> _Task directions_
The number of lines containing "libc" is the only answer wanted; work it out from the entries below.

> _Exercise material_
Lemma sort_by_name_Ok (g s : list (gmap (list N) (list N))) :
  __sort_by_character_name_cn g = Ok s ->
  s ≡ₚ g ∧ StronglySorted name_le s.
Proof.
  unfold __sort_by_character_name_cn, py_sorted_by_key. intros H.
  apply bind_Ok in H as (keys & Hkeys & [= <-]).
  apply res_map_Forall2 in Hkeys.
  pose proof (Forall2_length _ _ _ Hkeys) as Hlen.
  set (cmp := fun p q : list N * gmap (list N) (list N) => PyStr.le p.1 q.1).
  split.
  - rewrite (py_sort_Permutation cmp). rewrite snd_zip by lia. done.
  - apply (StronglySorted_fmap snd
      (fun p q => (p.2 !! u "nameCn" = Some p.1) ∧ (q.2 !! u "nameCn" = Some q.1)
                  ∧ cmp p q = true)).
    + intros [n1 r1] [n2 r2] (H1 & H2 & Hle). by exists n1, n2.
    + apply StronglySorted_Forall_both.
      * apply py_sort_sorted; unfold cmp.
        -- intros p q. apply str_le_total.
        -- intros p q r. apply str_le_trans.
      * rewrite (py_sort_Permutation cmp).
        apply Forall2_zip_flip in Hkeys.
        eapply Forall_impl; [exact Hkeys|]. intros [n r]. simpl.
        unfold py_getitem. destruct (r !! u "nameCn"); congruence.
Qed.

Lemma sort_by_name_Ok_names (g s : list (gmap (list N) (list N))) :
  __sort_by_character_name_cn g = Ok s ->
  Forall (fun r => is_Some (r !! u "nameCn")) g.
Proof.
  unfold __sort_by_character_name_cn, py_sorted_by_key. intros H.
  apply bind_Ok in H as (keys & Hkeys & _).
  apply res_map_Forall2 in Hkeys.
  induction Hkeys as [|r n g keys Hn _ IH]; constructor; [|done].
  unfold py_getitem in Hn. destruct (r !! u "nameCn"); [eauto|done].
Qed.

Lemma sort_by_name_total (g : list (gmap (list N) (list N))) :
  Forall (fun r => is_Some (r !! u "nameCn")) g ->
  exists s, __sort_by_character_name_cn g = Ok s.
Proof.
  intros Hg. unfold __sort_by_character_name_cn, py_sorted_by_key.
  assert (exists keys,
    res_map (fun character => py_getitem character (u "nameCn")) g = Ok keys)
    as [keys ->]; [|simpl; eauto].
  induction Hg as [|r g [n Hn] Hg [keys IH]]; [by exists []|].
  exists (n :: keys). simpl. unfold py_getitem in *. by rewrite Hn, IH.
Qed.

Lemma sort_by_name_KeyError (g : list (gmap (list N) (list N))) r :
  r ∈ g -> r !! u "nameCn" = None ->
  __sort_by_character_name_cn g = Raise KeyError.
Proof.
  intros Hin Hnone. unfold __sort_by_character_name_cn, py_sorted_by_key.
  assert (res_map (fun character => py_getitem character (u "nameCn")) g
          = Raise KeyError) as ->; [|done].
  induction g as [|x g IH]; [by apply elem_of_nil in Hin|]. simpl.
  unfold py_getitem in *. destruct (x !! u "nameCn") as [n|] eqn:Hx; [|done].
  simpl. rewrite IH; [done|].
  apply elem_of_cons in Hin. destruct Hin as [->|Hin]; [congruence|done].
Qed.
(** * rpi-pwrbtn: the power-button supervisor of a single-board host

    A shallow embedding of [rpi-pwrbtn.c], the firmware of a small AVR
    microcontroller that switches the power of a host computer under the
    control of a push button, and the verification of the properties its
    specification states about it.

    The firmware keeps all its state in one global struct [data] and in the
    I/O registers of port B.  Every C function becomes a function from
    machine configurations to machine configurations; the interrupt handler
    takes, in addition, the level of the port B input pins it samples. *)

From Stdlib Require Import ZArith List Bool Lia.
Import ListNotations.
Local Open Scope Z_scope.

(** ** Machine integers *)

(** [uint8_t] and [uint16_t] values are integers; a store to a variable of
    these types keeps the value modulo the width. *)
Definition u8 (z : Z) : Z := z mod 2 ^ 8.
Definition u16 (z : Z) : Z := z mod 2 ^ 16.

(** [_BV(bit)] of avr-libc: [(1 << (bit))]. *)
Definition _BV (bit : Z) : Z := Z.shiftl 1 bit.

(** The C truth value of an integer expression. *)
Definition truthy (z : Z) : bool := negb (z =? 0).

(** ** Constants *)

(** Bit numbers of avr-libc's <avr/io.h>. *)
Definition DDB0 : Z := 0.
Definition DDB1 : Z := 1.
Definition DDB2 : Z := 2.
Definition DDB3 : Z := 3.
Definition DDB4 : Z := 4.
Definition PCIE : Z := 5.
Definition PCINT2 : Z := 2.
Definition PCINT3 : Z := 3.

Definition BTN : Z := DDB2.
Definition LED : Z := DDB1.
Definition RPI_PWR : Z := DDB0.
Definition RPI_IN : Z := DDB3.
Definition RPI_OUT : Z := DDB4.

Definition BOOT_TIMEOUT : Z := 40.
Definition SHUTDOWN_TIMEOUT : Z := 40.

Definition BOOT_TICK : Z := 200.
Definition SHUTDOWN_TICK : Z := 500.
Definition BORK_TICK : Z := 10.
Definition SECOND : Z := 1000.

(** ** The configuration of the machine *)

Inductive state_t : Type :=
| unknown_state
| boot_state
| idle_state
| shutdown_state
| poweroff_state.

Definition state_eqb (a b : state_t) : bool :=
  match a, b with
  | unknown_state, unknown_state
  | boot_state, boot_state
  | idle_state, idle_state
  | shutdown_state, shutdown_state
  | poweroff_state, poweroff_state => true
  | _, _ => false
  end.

> _Exercise response_
2